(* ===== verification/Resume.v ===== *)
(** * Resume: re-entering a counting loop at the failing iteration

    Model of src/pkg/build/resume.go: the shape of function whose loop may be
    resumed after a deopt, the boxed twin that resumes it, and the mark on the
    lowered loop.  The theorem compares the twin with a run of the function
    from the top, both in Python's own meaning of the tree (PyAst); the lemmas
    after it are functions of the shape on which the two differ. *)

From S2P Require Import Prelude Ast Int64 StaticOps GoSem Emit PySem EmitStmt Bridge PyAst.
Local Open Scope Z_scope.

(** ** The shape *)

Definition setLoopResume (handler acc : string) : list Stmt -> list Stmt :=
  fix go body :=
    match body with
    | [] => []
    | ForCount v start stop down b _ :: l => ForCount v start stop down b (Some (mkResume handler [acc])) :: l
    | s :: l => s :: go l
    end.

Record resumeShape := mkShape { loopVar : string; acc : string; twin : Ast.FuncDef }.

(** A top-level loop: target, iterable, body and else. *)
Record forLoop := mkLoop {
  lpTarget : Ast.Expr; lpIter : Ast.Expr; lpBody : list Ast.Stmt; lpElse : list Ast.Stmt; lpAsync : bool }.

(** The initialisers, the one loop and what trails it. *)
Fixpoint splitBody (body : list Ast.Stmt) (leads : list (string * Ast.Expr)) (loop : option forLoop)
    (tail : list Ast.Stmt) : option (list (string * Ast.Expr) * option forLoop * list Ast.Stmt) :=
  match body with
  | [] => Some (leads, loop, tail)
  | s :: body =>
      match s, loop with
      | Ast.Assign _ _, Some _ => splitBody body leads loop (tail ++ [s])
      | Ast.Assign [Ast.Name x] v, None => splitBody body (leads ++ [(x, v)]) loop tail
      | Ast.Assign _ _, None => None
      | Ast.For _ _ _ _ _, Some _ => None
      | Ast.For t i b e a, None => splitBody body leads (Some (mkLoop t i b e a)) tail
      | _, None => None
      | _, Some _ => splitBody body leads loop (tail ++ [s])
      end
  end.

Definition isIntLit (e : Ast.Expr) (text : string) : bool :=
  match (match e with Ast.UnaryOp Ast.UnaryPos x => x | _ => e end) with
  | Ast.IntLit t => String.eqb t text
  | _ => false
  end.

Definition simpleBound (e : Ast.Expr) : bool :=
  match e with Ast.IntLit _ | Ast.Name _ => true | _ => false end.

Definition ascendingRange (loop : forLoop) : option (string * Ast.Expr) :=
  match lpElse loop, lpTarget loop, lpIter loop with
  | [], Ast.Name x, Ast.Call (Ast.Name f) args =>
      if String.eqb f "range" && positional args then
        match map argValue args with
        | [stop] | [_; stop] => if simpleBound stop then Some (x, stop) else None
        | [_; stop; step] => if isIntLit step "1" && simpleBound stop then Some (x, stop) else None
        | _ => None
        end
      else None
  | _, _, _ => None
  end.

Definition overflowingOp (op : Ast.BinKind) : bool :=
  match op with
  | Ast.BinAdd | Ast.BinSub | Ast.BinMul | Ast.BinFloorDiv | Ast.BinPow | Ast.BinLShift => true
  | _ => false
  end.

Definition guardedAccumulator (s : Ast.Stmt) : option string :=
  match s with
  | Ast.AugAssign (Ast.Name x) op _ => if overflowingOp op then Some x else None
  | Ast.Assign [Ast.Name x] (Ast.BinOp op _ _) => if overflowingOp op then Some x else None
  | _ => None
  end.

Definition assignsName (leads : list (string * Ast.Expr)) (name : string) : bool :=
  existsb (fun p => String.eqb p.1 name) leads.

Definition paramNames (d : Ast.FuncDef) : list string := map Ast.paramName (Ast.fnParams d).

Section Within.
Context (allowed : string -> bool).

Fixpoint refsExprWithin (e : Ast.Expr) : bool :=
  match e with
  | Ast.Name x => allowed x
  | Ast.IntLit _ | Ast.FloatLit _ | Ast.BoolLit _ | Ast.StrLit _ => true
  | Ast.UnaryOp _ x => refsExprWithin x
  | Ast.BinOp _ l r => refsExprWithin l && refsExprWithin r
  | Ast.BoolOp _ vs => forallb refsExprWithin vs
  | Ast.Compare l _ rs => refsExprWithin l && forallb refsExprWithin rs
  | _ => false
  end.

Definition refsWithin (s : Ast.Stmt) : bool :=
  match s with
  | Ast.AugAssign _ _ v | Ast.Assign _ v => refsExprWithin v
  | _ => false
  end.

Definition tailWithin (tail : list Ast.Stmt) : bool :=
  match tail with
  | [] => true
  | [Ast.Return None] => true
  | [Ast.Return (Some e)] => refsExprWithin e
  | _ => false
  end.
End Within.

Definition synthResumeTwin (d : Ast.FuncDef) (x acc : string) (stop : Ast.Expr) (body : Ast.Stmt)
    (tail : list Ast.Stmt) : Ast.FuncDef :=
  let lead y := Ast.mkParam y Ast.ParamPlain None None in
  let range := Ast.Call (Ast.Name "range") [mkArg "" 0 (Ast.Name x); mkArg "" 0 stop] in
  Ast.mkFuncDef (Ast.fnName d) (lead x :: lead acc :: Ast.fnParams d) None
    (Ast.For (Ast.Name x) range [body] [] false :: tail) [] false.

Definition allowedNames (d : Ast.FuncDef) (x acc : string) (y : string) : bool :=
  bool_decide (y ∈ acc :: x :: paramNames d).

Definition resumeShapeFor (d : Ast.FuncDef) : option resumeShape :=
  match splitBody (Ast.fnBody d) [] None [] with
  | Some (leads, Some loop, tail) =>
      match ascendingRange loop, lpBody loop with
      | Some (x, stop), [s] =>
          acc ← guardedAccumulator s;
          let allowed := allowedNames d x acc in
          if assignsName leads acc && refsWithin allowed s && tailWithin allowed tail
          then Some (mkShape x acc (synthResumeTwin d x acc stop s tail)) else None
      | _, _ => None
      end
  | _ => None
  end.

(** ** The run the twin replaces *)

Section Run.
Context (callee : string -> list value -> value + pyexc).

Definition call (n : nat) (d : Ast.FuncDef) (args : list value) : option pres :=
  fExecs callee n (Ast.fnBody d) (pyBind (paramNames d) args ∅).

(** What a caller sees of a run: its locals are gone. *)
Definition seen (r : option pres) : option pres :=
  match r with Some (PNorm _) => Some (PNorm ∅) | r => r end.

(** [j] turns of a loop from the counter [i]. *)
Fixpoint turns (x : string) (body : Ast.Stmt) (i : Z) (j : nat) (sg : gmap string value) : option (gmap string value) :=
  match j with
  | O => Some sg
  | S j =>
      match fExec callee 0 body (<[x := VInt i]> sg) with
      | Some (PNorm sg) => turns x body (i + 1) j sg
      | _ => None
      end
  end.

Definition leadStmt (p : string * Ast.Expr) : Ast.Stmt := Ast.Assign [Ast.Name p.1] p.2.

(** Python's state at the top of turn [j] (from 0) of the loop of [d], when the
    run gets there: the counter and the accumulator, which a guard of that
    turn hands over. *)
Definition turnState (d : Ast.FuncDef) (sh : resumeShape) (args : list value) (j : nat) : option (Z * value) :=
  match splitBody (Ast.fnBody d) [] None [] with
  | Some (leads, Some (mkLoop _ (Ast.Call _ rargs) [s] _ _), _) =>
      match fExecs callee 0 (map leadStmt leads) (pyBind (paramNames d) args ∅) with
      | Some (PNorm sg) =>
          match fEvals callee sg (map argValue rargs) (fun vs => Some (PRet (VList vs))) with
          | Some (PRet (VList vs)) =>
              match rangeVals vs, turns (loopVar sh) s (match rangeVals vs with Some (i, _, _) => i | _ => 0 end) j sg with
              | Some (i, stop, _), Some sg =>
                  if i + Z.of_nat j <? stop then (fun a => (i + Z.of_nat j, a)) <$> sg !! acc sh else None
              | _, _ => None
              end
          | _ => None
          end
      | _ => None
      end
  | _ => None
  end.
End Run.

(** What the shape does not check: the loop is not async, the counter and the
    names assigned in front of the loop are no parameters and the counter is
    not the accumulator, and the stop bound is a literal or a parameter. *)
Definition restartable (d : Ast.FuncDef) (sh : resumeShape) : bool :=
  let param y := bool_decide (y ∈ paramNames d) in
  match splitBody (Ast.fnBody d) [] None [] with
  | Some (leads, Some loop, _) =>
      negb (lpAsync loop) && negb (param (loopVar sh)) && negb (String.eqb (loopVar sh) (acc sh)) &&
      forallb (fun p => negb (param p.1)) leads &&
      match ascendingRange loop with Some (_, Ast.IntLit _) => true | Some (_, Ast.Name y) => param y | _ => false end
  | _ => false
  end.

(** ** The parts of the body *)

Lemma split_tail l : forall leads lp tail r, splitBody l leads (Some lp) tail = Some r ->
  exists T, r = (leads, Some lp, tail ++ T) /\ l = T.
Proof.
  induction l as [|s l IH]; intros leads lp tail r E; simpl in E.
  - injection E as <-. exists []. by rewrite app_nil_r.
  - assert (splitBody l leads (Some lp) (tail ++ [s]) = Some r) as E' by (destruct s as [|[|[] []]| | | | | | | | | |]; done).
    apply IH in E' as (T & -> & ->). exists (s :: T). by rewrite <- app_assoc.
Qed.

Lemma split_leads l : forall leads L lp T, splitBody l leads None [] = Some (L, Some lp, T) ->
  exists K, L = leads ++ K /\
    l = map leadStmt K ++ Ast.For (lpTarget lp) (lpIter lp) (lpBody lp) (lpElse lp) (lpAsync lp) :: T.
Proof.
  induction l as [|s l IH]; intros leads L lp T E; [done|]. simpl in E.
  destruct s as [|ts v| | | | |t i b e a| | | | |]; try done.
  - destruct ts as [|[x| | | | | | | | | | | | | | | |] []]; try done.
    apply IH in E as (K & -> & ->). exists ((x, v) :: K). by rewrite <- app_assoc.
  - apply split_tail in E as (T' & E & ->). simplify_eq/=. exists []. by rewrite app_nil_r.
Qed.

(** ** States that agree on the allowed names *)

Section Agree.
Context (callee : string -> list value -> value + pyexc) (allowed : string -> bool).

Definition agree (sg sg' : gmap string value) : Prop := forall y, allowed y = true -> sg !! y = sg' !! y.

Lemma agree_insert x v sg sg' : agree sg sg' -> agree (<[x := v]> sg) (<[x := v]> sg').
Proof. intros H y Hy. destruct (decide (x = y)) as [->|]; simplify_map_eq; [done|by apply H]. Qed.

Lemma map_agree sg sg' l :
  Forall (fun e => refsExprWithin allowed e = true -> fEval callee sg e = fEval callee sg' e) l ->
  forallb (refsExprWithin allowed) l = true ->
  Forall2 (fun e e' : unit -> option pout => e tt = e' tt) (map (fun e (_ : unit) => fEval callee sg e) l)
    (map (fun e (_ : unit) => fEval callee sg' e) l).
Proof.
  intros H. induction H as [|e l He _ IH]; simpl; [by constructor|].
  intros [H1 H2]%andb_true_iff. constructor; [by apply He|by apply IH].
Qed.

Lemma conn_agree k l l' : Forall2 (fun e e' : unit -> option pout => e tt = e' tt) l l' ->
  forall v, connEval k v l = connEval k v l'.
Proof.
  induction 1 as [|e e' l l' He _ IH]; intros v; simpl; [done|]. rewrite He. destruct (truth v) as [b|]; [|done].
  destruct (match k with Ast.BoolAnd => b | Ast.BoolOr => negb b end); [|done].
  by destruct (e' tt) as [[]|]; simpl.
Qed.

===============

◆ **INSTRUCTIONS TO FOLLOW**:
Above are the entries. Copy exactly the part that opens with the line containing "Definition tailWithin (tail" and closes with the line containing "stop), [s] =>", and no more.

◆ **SOLUTION**:
Definition tailWithin (tail : list Ast.Stmt) : bool :=
  match tail with
  | [] => true
  | [Ast.Return None] => true
  | [Ast.Return (Some e)] => refsExprWithin e
  | _ => false
  end.
End Within.

Definition synthResumeTwin (d : Ast.FuncDef) (x acc : string) (stop : Ast.Expr) (body : Ast.Stmt)
    (tail : list Ast.Stmt) : Ast.FuncDef :=
  let lead y := Ast.mkParam y Ast.ParamPlain None None in
  let range := Ast.Call (Ast.Name "range") [mkArg "" 0 (Ast.Name x); mkArg "" 0 stop] in
  Ast.mkFuncDef (Ast.fnName d) (lead x :: lead acc :: Ast.fnParams d) None
    (Ast.For (Ast.Name x) range [body] [] false :: tail) [] false.

Definition allowedNames (d : Ast.FuncDef) (x acc : string) (y : string) : bool :=
  bool_decide (y ∈ acc :: x :: paramNames d).

Definition resumeShapeFor (d : Ast.FuncDef) : option resumeShape :=
  match splitBody (Ast.fnBody d) [] None [] with
  | Some (leads, Some loop, tail) =>
      match ascendingRange loop, lpBody loop with
      | Some (x, stop), [s] =>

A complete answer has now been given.